Рахель открывает дверь без стука, вот до чего дошло. Она принесла лимонный сок со льдом, и Марта устраивается поудобнее, издавая стоны, будто на смертном одре. Впервые я замечаю, как сильно она похожа на Лепшица. Глотая сок, Марта чуть поперхнулась, когда заметила мою улыбку. Действительно, что я тут забыл?
– Все-таки еще повезло, – заговорила Рахель, – господин Вакернагель так заботливо и любезно вел себя по отношению к Марте.
Снова мы обменялись взглядами: Вакернагель. Я спросил, не он ли одет в нарядный белый пиджак, и все подтвердили.
Марта, допив сок, грызет кусочек льда. Господин Вакернагель вот-вот вернется, по словам Рахели, он только выскочил в аптеку за примочкой. Ага, значит, я ошибся, примочку используют для охлаждения, не для прогревания.
Пробормотав такое, чего сам не разобрал, я вышел из комнаты. Что ж, он одной ногой уже здесь, и с чего бы он убрал эту ногу, если Марта ему нравится? Ложусь на кровать, надеваю наушники, не желая слышать, как он вернется. Может, скоро ему выдадут ключ, как мне. Бог мой, не у меня первого умер отец! Я купался в жалости к самому себе и не знал, как быть, но вот так – нельзя.
***
– Ни одного пфеннига до завтрашнего дня, – сказал отец, имея в виду: до первого числа. Но, услыхав, что мне надо купить Элле кофе и термос, тут же выдал двадцать марок. Ни о чем другом речи не было, мы почти и не виделись. Мне он показался утомленным после бессонной ночи.
Элла до обидного мало обрадовалась кофе, хотя в здешнем киоске он в продажу так и не поступил. Даже спасибо не сказала, поставила термос в шкаф, не выпив ни глоточка, и до самого конца моего посещения, а оно длилось несколько часов, не вспомнила.

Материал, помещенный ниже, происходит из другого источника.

(* ===== verification/Runtime.v ===== *)
(** * The runtime

    [runtime/src/lib.rs]: the pallet composed into a runtime: the calls of a
    block and its extrinsics, the runtime API [ValidatedStreamsApi] that the
    node uses to build and to read the extrinsics of events, and the bound on
    the number of authorities.  The last section connects the node and the
    chain: what the gossip handler submits is what the pallet accepts. *)

From stdpp Require Import base decidable list gmap strings.
From Stdlib Require Import Strings.Byte ZArith Lia.
From S2P Require Import Prelude Errors Proofs InMemory State Authorities Concrete EventGossip Pallet.

(** ** Constants *)

Definition MILLISECS_PER_BLOCK : Z := 6000.
Definition SLOT_DURATION : Z := MILLISECS_PER_BLOCK.
Definition MINUTES : Z := 60000 / MILLISECS_PER_BLOCK.
Definition HOURS : Z := MINUTES * 60.
Definition DAYS : Z := HOURS * 24.

(** [type VSMaxAuthorities = ConstU32<32>] *)
Definition VSMaxAuthorities : nat := 32.

(** [RuntimeVersion], without the versions of the APIs that the macro fills in. *)
Record RuntimeVersion := mkVersion {
  spec_name : string;
  impl_name : string;
  authoring_version : Z;
  spec_version : Z;
  impl_version : Z;
  transaction_version : Z;
  state_version : Z
}.

Definition VERSION : RuntimeVersion := {|
  spec_name := "node-template";
  impl_name := "node-template";
  authoring_version := 1;
  spec_version := 100;
  impl_version := 1;
  transaction_version := 1;
  state_version := 1
|}.

(** [NativeVersion]: the version and the others it can author with. *)
Definition native_version : RuntimeVersion * list Z := (VERSION, []).

(** [Perbill::from_percent(75)], in parts per billion. *)
Definition NORMAL_DISPATCH_RATIO : Z := 75 * 10000000.

(** The parameters of [frame_system]. *)
Definition BlockHashCount : Z := 2400.
Definition SS58Prefix : Z := 42.
Definition block_length_max : Z := 5 * 1024 * 1024.

(** [MaxAuthorities] of Aura and of Grandpa, the same [ConstU32<32>]. *)
Definition AuraMaxAuthorities : nat := 32.
Definition GrandpaMaxAuthorities : nat := 32.

(** [type MinimumPeriod = ConstU64<{ SLOT_DURATION / 2 }>] *)
Definition MinimumPeriod : Z := SLOT_DURATION / 2.

Definition EXISTENTIAL_DEPOSIT : Z := 500.

(** The pallets of [construct_runtime!]; the position is the pallet's index. *)
Inductive pallet_name : Type :=
| System | Timestamp | Aura | Grandpa | Balances | TransactionPayment | Sudo | ValidatedStreams.

Definition pallets : list pallet_name :=
  [System; Timestamp; Aura; Grandpa; Balances; TransactionPayment; Sudo; ValidatedStreams].

(** ** Calls and extrinsics *)

(** The calls of [frame_system] and [pallet_balances] that the node builds; the
    others are known by their encoding. *)
Inductive SystemCalls : Type :=
| remark (data : list byte)
| OtherSystemCall (encoded : list byte).

Inductive BalancesCalls : Type :=
| transfer_keep_alive (dest : list byte) (value : Z)
| OtherBalancesCall (encoded : list byte).

(** The calls of [pallet_sudo]: [sudo] dispatches another call as the root; the
    others, such as [set_key], are known by their encoding. *)
Inductive SudoCalls (C : Type) : Type :=
| sudo (call : C)
| OtherSudoCall (encoded : list byte).

Arguments sudo {C} _.
Arguments OtherSudoCall {C} _.

(** [RuntimeCall], as [construct_runtime!] makes it from the pallets that have
    calls; only [Sudo] holds another call. *)
Inductive RuntimeCall `{Sr25519} : Type :=
| SystemCall (call : SystemCalls)
| TimestampCall (encoded : list byte)
| GrandpaCall (encoded : list byte)
| BalancesCall (call : BalancesCalls)
| SudoCall (call : SudoCalls RuntimeCall)
| ValidatedStreamsCall (call : Call).

(** The extensions of [SignedExtra] that carry data, in their order: the era, the
    nonce and the tip. *)
Inductive Era : Type :=
| Immortal
| Mortal (period phase : Z).

Record SignedExtra := mkExtra {
  check_era : Era;
  check_nonce : Z;
  charge_transaction_payment : Z
}.

(** [MultiSignature] *)
Inductive Signature `{Sr25519} : Type :=
| Ed25519Signature (s : list byte)
| Sr25519Signature (s : SrSignature)
| EcdsaSignature (s : list byte).

(** [generic::UncheckedExtrinsic<Address, RuntimeCall, Signature, SignedExtra>] *)
Record UncheckedExtrinsic `{Sr25519} := mkExtrinsic {
  extrinsic_signature : option (list byte * Signature * SignedExtra);
  function : RuntimeCall
}.

Arguments mkExtrinsic {_} _ _.

Section Api.
Context `{Sr25519}.

(** [BoundedBTreeMap::try_from] *)
Definition try_bound (bound : nat) (m : gmap Public SrSignature) : option ProofsMap :=
  if decide (size m ≤ bound) then Some m else None.

Fixpoint get_extrinsic_ids (extrinsics : list UncheckedExtrinsic) : list H256 :=
  match extrinsics with
  | [] => []
  | extrinsic :: rest =>
      match function extrinsic with
      | ValidatedStreamsCall (ValidateEvent call_data _) => call_data :: get_extrinsic_ids rest
      | _ => get_extrinsic_ids rest
      end
  end.

Definition create_unsigned_extrinsic (event_id : H256)
    (event_proofs : option (gmap Public SrSignature)) : UncheckedExtrinsic :=
  let proofs := event_proofs ≫= try_bound VSMaxAuthorities in
  mkExtrinsic None (ValidatedStreamsCall (ValidateEvent event_id proofs)).

(** Events and extrinsics round-trip. *)
Lemma get_extrinsic_ids_app exts1 exts2 :
  get_extrinsic_ids (exts1 ++ exts2) = get_extrinsic_ids exts1 ++ get_extrinsic_ids exts2.
Proof.
  induction exts1 as [|ext exts1 IH]; [done|]. cbn [get_extrinsic_ids app]. rewrite IH.
  destruct (function ext) as [| | | | |[]]; done.
Qed.

(** C36: the ids read back from extrinsics created for a list of events, whatever
    proofs they were created with, are those events, in order; extrinsics of
    other pallets around them add none. *)
Theorem get_extrinsic_ids_roundtrip (events : list (H256 * option (gmap Public SrSignature)))
    (others : list UncheckedExtrinsic) :
  Forall (λ ext, ∀ c, function ext ≠ ValidatedStreamsCall c) others →
  get_extrinsic_ids (others ++ ((λ ep, create_unsigned_extrinsic ep.1 ep.2) <$> events)) = events.*1.
Proof.
  intros Ho. rewrite get_extrinsic_ids_app.
  assert (get_extrinsic_ids others = []) as ->.
  { induction Ho as [|ext others Hext _ IH]; [done|]. cbn [get_extrinsic_ids]. rewrite IH.
    destruct (function ext) as [| | | | |c]; try done. by destruct (Hext c). }
  induction events as [|[e p] events IH]; [done|]. cbn. f_equal. exact IH.
Qed.

(** An event inside a [sudo] call is not among the ids. *)
Lemma get_extrinsic_ids_nested signature e p :
  get_extrinsic_ids [mkExtrinsic signature (SudoCall (sudo (ValidatedStreamsCall (ValidateEvent e p))))] = [].
Proof. done. Qed.

End Api.

(** ** From the gossip handler to the chain *)

(** How the pieces name an authority: the node by a pair made from the
    authority's id, the pallet by its raw key. *)
Class AuthorityKeys `{ChainTypes} `{Sr25519} := {
  crypto_id : CryptoTypeId;
  to_raw_vec : AuthorityId → list byte;
  pair_of_authority_eq id : pair_of_authority id = mkPair crypto_id (to_raw_vec id);
  to_raw_vec_length id : length (to_raw_vec id) = 32;
  public_of_bytes h : public_from_slice (as_bytes h) = Some (public_from_h256 h);
  public_from_h256_inj h h' : public_from_h256 h = public_from_h256 h' → h = h'
}.

Section Submission.
Context `{Bincode} `{AuthorityKeys}.
Context {St Sys : Type} `{!FrameSystem Sys} `{!StorageMap H256 ProofsMap St}.

Lemma public_of_authority id :
  ∃ h, as_bytes h = to_raw_vec id ∧ public_from_slice (pair_public (pair_of_authority id)) =
       Some (public_from_h256 h).
Proof.
  destruct (h256_of_list_Some (to_raw_vec id) (to_raw_vec_length id)) as (h & _ & Hh).
  exists h. split; [done|]. rewrite pair_of_authority_eq. cbn. by rewrite <- Hh, public_of_bytes.
Qed.

Lemma public_of_authority_inj id id' pk :
  public_from_slice (pair_public (pair_of_authority id)) = Some pk →
  public_from_slice (pair_public (pair_of_authority id')) = Some pk →
  pair_of_authority id = pair_of_authority id'.
Proof.
  intros E E'. destruct (public_of_authority id) as (h & Hh & Hp).
  destruct (public_of_authority id') as (h' & Hh' & Hp').
  assert (h = h') as -> by (apply public_from_h256_inj; congruence).
  rewrite !pair_of_authority_eq. congruence.
Qed.

Lemma elem_of_authority_publics ids id pk :
  id ∈ ids → public_from_slice (pair_public (pair_of_authority id)) = Some pk →
  pk ∈ authority_publics (to_raw_vec <$> ids).
Proof.
  intros Hid Hpk. destruct (public_of_authority id) as (h & Hh & E). rewrite Hpk in E.
  injection E as ->. unfold authority_publics. apply list_elem_of_omap. exists (to_raw_vec id).
  split; [by apply list_elem_of_fmap_2|]. by rewrite <- Hh, h256_of_as_bytes.
Qed.

(** As many proofs as signers: different authorities have different keys. *)
Lemma gathered_size ids (ks : list CryptoTypePublicPair) (p : gmap Public SrSignature) :
  NoDup ks → ks ⊆ (pair_of_authority <$> ids) →
  (∀ k, k ∈ ks → ∃ pk, public_from_slice (pair_public k) = Some pk ∧ is_Some (p !! pk)) →
  length ks ≤ size p.
Proof.
  intros Hnd Hks Hp. rewrite <- size_dom.
  set (f := λ k : CryptoTypePublicPair, public_from_slice (pair_public k)).
  assert (NoDup (omap f ks) ∧ length (omap f ks) = length ks) as [Hnd' <-].
  { apply omap_NoDup; [done|..].
    - intros k Hk. destruct (Hp k Hk) as (pk & E & _). by eexists.
    - intros k k' pk Hk%Hks Hk'%Hks. apply list_elem_of_fmap in Hk as (id & -> & _).
      apply list_elem_of_fmap in Hk' as (id' & -> & _). apply public_of_authority_inj. }
  rewrite <- (size_list_to_set_NoDup (omap f ks)) by done.
  apply subseteq_size. intros pk. rewrite elem_of_list_to_set, list_elem_of_omap, elem_of_dom.
  intros (k & Hk & E). destruct (Hp k Hk) as (pk' & E' & Hpk). subst f. cbn in E. congruence.
Qed.

Lemma gathered_in_authorities v ids e (p : gmap Public SrSignature) :
  gathered false v (mkAuthorities (pair_of_authority <$> ids)) e (Some p) →
  proofs_valid v →
  map_Forall (λ k _, k ∈ authority_publics (to_raw_vec <$> ids)) p ∧
  map_Forall (λ k sg, public_verify k (as_bytes e) sg = true) p.
Proof.
  intros (p' & [= <-] & Hfrom & _) Hv. split; intros pk sg Hpk.
  all: destruct (Hfrom pk sg Hpk) as (k & s & Hk & Hs & Hconv);
    apply list_elem_of_fmap in Hk as (id & -> & Hid);
    unfold convert_proof in Hconv; cbn in Hconv;
    destruct (public_from_slice _) as [pk'|] eqn:Epk; [|done]; cbn in Hconv;
    destruct (signature_from_slice s) as [sg'|] eqn:Esg; [|done]; injection Hconv as -> ->.
  - by eapply elem_of_authority_publics.
  - destruct (Hv _ _ _ Hs) as (pk' & sg' & Epk' & Esg' & Hver). congruence.
Qed.

Lemma submission_admitted v ids e (p : gmap Public SrSignature) (s : pallet_state St Sys) :
  let auths := mkAuthorities (pair_of_authority <$> ids) in
  wf_authorities auths → length ids ≤ VSMaxAuthorities →
  config_authorities (system s) = to_raw_vec <$> ids → sm_get e (streams s) = None →
  proofs_valid v → has_quorum v auths e → gathered false v auths e (Some p) →
  create_unsigned_extrinsic e (Some p) =
    mkExtrinsic None (ValidatedStreamsCall (ValidateEvent e (Some p))) ∧
  on_admits s e (Some p) = Ok p.
Proof.
  intros auths Hwf Hlen Hsys Hnew Hv Hq Hg.
  destruct (gathered_in_authorities v ids e p Hg Hv) as [Hkeys Hsigs].
  assert (length (signers v e (authorities auths)) ≤ size p) as Hsize.
  { apply (gathered_size ids); [apply signers_NoDup, Hwf| |].
    - intros k Hk. by apply elem_of_signers in Hk as [? _].
    - destruct Hg as (p' & [= <-] & _ & Hall). exact Hall. }
  assert (size p ≤ VSMaxAuthorities) as Hmax.
  { rewrite <- size_dom. etransitivity; [|exact Hlen].
    rewrite <- (length_fmap to_raw_vec ids).
    destruct (authority_publics_map (to_raw_vec <$> ids)) as [_ <-].
    { apply Forall_fmap, Forall_true. intros id. apply to_raw_vec_length. }
    etransitivity; [|apply size_list_to_set_le]. apply subseteq_size. intros pk.
    rewrite elem_of_dom, elem_of_list_to_set. intros [sg Hpk]. by eapply Hkeys. }
  split.
  - unfold create_unsigned_extrinsic, try_bound. cbn. by rewrite decide_True.
  - apply on_admits_Ok. split_and!; [done..|]. unfold enough_proofs. rewrite Hsys.
    split_and!; [done..|]. rewrite length_fmap. unfold has_quorum, target in Hq. cbn in Hq.
    rewrite length_fmap in Hq. subst auths. cbn in Hsize. lia.
Qed.
Definition decode_session (encoded : list byte) : option SessionKeys :=
  '(a, rest) ← decode_key encoded;
  '(g, _) ← decode_key rest;
  Some (mkSessionKeys a g).

(** [KeyTypeId], as text. *)
Definition AURA : string := "aura".
Definition GRANDPA : string := "gran".

Definition into_raw_public_keys (keys : SessionKeys) : list (list byte * string) :=
  [(as_bytes (aura keys), AURA); (as_bytes (grandpa keys), GRANDPA)].

(** [SessionKeys::decode_session_keys] *)
Definition decode_session_keys (encoded : list byte) : option (list (list byte * string)) :=
  into_raw_public_keys <$> decode_session encoded.

(** The keystore of the node, which makes a pair of a type, from a seed if it is
    given one, and tells the public key. *)
Class SessionKeystore (K : Type) := {
  generate_pair : string → option (list byte) → K → H256 * K;
  has_key : string → H256 → K → Prop
}.

(** Documented behaviour: a generated pair is in the keystore, which forgets
    none. *)
Class SessionKeystoreLaws (K : Type) `{SessionKeystore K} : Prop := {
  generate_pair_has ty seed ks : has_key ty (generate_pair ty seed ks).1 (generate_pair ty seed ks).2;
  generate_pair_keeps ty seed ks ty' k :
    has_key ty' k ks → has_key ty' k (generate_pair ty seed ks).2
}.

(** [SessionKeys::generate_session_keys]: both pairs are made from the same seed. *)
Definition generate_session_keys `{SessionKeystore K} (seed : option (list byte)) (ks : K) : list byte * K :=
  let '(a, ks) := generate_pair AURA seed ks in
  let '(g, ks) := generate_pair GRANDPA seed ks in
  (encode_session (mkSessionKeys a g), ks).

Lemma decode_key_short encoded : length encoded < 32 → decode_key encoded = None.
Proof.
  intros Hlen. unfold decode_key. rewrite h256_of_list_None; [done|]. rewrite length_take. lia.
Qed.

На этот раз я решил сделать ей выговор. Пусть услышит, каких дел натворила своей болтовней. Спокойно, без раздражения я собирался объяснить ей, что нельзя говорить со всеми обо всем, что любому человеку приходится с одним говорить об одном, а с другим о другом. И еще хотел сказать, сколь безнадежно испортились наши отношения с отцом, чему она поспособствовала.
Слова из ее письма про то, как она хитроумно обманула отца, не упоминая моего имени, я поставил теперь под сомнение. Не исключено, что она кокетничала своей болезнью, ей часто доводилось наблюдать, как трогательная ее доверчивость вызывает особое умиление, так отчего бы не использовать данное обстоятельство? Уверенным я быть не мог, но многое говорило именно об этом. В первую очередь – ее острый ум, который временами, правда, отказывал, но не надолго, примерно на время от моего визита и, далее, приезда отца до последнего письма ко мне. Она что, хочет всерьез меня убедить, будто заговорила с отцом о деле с похищением, но скрыла источник сведений, не назвав моего имени? Хочет мне внушить, что сама верит этому бреду? Из головы не шла одна история, которая случилась много лет назад.
В отделение Эллы поступила работать новая медсестра, я никогда ее не видел, но много слышал о ней: сестра Гермина. Отношения у них с Эллой не сложились. Элла пожаловалась врачу и старшей сестре: Гермина ее притесняет и в отсутствие свидетелей обходится с нею так грубо, что того и гляди ударит, Элла боится. Как я слышал, сестра Гермина была высокая и крупная. Жалобы Эллы не принесли успеха, и она рассказала все отцу. Тот пошел ругаться со всеми врачами подряд, требовал увольнения сестры, но тоже ничего не добился. Дескать, страхи Эллы – плод больного воображения, и нельзя ставить судьбы медсестер в зависимость от настроя пациентов. Однако он, отец, имеет право выбора и может перевести свою дочь в другую клинику, где персонал заслуживает доверия. Такой клиники, понятно, днем с огнем не отыскать.
Однажды Элла вручила отцу две таблетки. По ее словам, чувствуя с некоторых пор странную усталость, она обратила внимание на эти новые таблетки: их сестра Гермина ежедневно дает ей вместе с обычными лекарствами. Вот они. Элла попросила отца проверить, не с ними ли связана ее растущая усталость.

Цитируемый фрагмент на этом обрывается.